■ Instructions for the task
Give the lines below again exactly, starting with the line that holds "add := PrimFloat.add;" and going on through the line that holds "of a double this".

:: Input data

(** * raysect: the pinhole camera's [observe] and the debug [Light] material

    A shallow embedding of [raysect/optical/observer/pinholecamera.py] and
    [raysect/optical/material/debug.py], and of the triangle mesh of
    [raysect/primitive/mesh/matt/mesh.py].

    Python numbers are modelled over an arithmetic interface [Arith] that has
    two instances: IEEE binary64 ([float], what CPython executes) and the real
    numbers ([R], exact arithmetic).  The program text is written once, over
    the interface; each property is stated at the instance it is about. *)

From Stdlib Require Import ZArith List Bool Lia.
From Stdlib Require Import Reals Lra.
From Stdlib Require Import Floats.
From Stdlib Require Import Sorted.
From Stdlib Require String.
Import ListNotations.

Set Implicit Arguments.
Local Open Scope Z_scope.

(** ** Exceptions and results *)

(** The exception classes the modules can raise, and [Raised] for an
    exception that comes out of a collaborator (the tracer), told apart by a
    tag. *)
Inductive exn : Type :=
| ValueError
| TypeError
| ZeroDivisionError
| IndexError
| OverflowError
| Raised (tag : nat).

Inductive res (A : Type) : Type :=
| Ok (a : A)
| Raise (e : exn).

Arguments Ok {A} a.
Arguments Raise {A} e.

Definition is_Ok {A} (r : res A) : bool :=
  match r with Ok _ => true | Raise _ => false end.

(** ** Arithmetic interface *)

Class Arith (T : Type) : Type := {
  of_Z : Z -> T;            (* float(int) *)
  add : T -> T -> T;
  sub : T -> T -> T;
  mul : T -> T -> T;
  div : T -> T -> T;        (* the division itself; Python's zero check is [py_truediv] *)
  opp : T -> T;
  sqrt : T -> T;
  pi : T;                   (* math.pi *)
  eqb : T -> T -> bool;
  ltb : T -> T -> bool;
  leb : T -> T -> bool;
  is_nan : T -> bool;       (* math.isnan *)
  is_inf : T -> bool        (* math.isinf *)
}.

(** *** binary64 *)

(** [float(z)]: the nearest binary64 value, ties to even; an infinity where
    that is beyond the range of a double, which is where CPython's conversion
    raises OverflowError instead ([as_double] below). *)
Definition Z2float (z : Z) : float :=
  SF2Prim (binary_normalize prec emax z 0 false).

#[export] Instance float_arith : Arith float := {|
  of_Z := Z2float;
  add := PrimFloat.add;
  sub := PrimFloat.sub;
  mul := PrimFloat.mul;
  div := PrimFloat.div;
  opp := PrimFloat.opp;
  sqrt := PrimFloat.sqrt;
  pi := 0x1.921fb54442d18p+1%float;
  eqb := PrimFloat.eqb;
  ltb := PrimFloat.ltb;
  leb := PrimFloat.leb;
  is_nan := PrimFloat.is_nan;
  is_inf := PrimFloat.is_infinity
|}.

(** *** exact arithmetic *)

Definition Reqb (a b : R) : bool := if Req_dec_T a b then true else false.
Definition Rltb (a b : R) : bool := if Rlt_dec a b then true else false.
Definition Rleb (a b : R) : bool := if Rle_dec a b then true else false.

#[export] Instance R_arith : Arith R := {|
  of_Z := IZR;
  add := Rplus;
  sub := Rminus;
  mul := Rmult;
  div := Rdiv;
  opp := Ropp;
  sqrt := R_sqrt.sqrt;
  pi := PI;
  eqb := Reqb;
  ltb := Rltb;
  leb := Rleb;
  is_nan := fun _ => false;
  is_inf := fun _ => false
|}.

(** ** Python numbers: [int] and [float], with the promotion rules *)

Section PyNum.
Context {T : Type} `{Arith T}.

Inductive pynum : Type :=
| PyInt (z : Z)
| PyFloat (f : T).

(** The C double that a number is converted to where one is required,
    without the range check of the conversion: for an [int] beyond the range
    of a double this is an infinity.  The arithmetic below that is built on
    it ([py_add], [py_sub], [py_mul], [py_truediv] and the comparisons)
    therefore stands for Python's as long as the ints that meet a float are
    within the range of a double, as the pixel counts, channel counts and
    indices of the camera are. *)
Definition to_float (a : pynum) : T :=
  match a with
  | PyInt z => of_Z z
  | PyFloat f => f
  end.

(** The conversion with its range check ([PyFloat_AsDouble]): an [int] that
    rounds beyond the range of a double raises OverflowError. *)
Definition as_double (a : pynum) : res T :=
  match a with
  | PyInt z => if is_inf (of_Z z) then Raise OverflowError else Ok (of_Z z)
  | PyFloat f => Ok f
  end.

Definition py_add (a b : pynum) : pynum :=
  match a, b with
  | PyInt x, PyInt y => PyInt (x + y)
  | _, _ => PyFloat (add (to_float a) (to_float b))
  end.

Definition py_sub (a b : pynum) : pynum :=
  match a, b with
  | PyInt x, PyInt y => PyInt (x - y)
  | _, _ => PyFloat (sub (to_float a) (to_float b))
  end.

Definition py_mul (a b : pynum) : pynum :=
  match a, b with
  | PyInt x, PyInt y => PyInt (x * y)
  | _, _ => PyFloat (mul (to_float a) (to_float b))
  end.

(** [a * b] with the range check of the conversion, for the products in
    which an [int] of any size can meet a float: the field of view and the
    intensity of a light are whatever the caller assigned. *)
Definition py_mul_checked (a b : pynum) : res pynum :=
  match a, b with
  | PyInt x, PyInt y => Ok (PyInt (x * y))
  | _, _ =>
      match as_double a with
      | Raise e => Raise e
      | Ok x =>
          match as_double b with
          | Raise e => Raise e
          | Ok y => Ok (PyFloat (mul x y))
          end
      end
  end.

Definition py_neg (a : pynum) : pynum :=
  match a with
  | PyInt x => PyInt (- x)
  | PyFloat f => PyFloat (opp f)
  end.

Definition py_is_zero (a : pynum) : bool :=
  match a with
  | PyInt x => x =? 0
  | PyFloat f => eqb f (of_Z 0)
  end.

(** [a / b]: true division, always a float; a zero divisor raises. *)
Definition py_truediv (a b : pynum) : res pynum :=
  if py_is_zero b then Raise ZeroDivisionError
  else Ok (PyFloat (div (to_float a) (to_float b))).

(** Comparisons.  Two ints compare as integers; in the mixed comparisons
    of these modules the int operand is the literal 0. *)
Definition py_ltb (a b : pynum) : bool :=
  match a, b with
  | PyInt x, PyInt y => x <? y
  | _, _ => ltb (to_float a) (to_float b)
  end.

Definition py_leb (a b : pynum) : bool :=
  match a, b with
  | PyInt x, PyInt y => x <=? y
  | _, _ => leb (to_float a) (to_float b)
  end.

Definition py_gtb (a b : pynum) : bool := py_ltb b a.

::::

■ Solution below
  add := PrimFloat.add;
  sub := PrimFloat.sub;
  mul := PrimFloat.mul;
  div := PrimFloat.div;
  opp := PrimFloat.opp;
  sqrt := PrimFloat.sqrt;
  pi := 0x1.921fb54442d18p+1%float;
  eqb := PrimFloat.eqb;
  ltb := PrimFloat.ltb;
  leb := PrimFloat.leb;
  is_nan := PrimFloat.is_nan;
  is_inf := PrimFloat.is_infinity
|}.

(** *** exact arithmetic *)

Definition Reqb (a b : R) : bool := if Req_dec_T a b then true else false.
Definition Rltb (a b : R) : bool := if Rlt_dec a b then true else false.
Definition Rleb (a b : R) : bool := if Rle_dec a b then true else false.

#[export] Instance R_arith : Arith R := {|
  of_Z := IZR;
  add := Rplus;
  sub := Rminus;
  mul := Rmult;
  div := Rdiv;
  opp := Ropp;
  sqrt := R_sqrt.sqrt;
  pi := PI;
  eqb := Reqb;
  ltb := Rltb;
  leb := Rleb;
  is_nan := fun _ => false;
  is_inf := fun _ => false
|}.

(** ** Python numbers: [int] and [float], with the promotion rules *)

Section PyNum.
Context {T : Type} `{Arith T}.

Inductive pynum : Type :=
| PyInt (z : Z)
| PyFloat (f : T).

(** The C double that a number is converted to where one is required,
    without the range check of the conversion: for an [int] beyond the range
    of a double this is an infinity.  The arithmetic below that is built on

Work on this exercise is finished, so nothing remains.